+++ Exercise input

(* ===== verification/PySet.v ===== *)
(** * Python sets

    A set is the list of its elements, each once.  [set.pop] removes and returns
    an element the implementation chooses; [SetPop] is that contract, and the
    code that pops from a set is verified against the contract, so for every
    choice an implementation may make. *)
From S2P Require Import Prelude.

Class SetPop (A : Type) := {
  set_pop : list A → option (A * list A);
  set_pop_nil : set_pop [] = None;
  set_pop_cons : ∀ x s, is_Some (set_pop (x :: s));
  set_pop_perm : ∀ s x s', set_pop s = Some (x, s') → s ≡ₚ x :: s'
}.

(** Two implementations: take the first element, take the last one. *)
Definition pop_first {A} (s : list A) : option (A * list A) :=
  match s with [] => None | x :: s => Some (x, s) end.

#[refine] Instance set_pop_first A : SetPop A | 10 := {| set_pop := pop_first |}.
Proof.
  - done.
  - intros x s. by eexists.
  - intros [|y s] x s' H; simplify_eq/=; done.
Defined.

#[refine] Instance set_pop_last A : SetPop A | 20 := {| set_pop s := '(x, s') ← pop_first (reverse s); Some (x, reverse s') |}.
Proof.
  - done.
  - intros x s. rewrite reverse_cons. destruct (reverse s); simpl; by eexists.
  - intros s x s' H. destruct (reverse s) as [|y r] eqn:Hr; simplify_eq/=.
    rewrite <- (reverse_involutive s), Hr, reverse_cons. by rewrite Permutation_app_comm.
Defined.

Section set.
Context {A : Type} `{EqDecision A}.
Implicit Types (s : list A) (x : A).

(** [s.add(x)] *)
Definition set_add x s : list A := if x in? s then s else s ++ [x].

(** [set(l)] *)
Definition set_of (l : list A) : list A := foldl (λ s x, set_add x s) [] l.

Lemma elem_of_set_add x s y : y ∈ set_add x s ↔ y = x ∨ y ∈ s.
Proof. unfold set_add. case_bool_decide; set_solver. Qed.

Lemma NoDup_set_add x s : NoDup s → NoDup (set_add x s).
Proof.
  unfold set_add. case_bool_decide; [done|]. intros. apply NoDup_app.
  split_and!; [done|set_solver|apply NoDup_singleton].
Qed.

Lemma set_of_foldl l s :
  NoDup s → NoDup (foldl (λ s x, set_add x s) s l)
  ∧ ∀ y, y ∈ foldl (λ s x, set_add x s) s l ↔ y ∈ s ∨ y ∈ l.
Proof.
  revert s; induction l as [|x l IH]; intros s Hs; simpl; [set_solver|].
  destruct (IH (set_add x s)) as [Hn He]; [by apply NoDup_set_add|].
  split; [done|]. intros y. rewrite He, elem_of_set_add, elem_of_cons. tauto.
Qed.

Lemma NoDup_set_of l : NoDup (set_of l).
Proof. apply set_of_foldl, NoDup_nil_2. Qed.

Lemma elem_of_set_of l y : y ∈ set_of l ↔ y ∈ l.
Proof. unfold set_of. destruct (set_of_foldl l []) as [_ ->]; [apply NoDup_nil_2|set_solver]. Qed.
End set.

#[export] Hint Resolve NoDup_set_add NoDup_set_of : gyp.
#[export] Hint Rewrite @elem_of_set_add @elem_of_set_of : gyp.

++++++
+++ Exercise input

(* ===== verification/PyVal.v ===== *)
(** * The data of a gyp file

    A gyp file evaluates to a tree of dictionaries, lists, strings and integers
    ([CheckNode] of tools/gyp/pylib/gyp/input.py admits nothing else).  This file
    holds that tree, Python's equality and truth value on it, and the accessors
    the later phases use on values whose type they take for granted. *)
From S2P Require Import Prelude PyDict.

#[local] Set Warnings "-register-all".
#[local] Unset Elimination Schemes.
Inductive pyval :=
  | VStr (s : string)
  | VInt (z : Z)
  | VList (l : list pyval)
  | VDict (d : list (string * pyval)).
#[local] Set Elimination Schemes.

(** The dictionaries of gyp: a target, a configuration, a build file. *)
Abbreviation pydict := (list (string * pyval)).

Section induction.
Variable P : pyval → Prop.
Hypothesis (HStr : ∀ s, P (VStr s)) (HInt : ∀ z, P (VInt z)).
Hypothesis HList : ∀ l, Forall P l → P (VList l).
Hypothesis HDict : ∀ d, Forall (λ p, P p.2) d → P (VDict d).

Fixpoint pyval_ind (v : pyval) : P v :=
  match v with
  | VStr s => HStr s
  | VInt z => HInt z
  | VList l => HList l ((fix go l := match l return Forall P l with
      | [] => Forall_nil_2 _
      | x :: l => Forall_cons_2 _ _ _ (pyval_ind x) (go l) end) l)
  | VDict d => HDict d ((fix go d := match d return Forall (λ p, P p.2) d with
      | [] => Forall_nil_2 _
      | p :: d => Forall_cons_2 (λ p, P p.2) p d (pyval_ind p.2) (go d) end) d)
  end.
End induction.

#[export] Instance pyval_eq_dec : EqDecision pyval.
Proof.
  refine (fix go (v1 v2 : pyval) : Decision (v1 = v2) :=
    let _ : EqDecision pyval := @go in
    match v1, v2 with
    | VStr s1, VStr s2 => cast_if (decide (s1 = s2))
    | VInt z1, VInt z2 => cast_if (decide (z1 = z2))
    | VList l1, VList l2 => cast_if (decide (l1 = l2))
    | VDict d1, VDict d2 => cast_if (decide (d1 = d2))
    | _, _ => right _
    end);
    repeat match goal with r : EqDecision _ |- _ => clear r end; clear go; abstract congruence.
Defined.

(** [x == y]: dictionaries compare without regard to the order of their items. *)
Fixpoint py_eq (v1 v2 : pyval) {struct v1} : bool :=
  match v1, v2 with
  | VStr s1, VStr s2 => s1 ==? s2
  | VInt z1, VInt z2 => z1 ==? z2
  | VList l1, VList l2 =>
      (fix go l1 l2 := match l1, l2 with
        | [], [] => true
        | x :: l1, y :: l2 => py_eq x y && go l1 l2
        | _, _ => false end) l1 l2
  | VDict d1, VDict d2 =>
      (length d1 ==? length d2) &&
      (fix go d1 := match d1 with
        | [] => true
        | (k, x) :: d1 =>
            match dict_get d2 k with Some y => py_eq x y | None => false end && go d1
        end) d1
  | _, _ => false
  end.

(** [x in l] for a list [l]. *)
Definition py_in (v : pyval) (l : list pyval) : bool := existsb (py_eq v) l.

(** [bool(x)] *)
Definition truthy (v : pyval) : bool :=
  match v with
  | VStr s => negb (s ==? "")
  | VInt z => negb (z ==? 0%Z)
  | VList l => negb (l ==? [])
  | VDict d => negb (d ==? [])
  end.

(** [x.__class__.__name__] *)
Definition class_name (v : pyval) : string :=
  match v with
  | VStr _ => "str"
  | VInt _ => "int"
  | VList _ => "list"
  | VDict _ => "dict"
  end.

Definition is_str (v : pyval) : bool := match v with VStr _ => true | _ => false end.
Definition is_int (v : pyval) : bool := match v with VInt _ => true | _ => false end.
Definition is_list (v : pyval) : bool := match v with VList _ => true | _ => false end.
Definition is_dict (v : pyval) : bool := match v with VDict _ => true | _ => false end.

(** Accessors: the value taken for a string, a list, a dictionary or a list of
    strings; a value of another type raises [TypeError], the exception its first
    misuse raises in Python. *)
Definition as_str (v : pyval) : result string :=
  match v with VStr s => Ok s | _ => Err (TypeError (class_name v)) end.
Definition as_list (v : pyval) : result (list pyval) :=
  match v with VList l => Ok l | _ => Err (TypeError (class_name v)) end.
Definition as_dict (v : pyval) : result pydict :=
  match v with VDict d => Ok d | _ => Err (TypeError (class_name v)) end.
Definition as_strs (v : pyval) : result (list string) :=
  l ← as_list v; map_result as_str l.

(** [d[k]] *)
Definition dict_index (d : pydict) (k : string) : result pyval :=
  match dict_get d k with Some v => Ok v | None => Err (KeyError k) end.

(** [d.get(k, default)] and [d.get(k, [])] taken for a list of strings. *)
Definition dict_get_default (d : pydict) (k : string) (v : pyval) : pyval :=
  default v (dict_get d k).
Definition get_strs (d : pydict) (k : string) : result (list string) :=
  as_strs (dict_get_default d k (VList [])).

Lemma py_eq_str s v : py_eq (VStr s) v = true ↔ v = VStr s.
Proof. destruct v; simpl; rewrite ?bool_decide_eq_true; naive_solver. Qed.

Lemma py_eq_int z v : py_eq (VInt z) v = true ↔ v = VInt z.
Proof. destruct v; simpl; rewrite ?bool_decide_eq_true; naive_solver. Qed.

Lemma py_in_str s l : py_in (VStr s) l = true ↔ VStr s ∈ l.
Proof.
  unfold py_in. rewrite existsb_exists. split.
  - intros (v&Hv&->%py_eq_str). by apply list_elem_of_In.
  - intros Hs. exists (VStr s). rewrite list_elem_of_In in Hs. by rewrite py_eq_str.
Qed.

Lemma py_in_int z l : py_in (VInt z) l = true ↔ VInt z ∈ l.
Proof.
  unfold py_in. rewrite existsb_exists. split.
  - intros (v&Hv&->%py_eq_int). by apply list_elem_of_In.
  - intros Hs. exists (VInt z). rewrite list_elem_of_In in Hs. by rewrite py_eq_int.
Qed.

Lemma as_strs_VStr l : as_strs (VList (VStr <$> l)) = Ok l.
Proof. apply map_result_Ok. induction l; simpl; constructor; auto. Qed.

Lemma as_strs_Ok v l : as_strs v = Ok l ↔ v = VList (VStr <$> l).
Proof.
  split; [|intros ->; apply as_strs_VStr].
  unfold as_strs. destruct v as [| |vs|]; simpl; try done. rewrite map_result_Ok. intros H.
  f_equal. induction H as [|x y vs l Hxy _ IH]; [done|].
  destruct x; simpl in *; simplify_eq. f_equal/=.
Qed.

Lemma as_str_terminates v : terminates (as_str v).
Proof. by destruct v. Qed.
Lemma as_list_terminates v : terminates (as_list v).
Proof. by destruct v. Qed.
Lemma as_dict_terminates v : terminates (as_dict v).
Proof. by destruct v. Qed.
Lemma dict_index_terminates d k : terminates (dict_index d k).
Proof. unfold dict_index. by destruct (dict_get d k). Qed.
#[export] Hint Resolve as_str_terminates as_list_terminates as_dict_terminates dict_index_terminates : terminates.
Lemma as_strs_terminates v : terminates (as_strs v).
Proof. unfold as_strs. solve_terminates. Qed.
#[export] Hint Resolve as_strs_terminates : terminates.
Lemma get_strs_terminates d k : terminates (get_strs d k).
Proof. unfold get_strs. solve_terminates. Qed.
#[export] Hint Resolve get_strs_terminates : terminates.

++++++

■ Description of the task:
Once you find the line with "(* ===== verification/PySet.v ===== *)" in the entries above, output it and each line after it up to and including the line with "(** [s.add(x)] *)", and nothing else.

■ Completed task:
(* ===== verification/PySet.v ===== *)
(** * Python sets

    A set is the list of its elements, each once.  [set.pop] removes and returns
    an element the implementation chooses; [SetPop] is that contract, and the
    code that pops from a set is verified against the contract, so for every
    choice an implementation may make. *)
From S2P Require Import Prelude.

Class SetPop (A : Type) := {
  set_pop : list A → option (A * list A);
  set_pop_nil : set_pop [] = None;
  set_pop_cons : ∀ x s, is_Some (set_pop (x :: s));
  set_pop_perm : ∀ s x s', set_pop s = Some (x, s') → s ≡ₚ x :: s'
}.

(** Two implementations: take the first element, take the last one. *)
Definition pop_first {A} (s : list A) : option (A * list A) :=
  match s with [] => None | x :: s => Some (x, s) end.

#[refine] Instance set_pop_first A : SetPop A | 10 := {| set_pop := pop_first |}.
Proof.
  - done.
  - intros x s. by eexists.
  - intros [|y s] x s' H; simplify_eq/=; done.
Defined.

#[refine] Instance set_pop_last A : SetPop A | 20 := {| set_pop s := '(x, s') ← pop_first (reverse s); Some (x, reverse s') |}.
Proof.
  - done.
  - intros x s. rewrite reverse_cons. destruct (reverse s); simpl; by eexists.
  - intros s x s' H. destruct (reverse s) as [|y r] eqn:Hr; simplify_eq/=.
    rewrite <- (reverse_involutive s), Hr, reverse_cons. by rewrite Permutation_app_comm.
Defined.

Section set.
Context {A : Type} `{EqDecision A}.
Implicit Types (s : list A) (x : A).

(** [s.add(x)] *)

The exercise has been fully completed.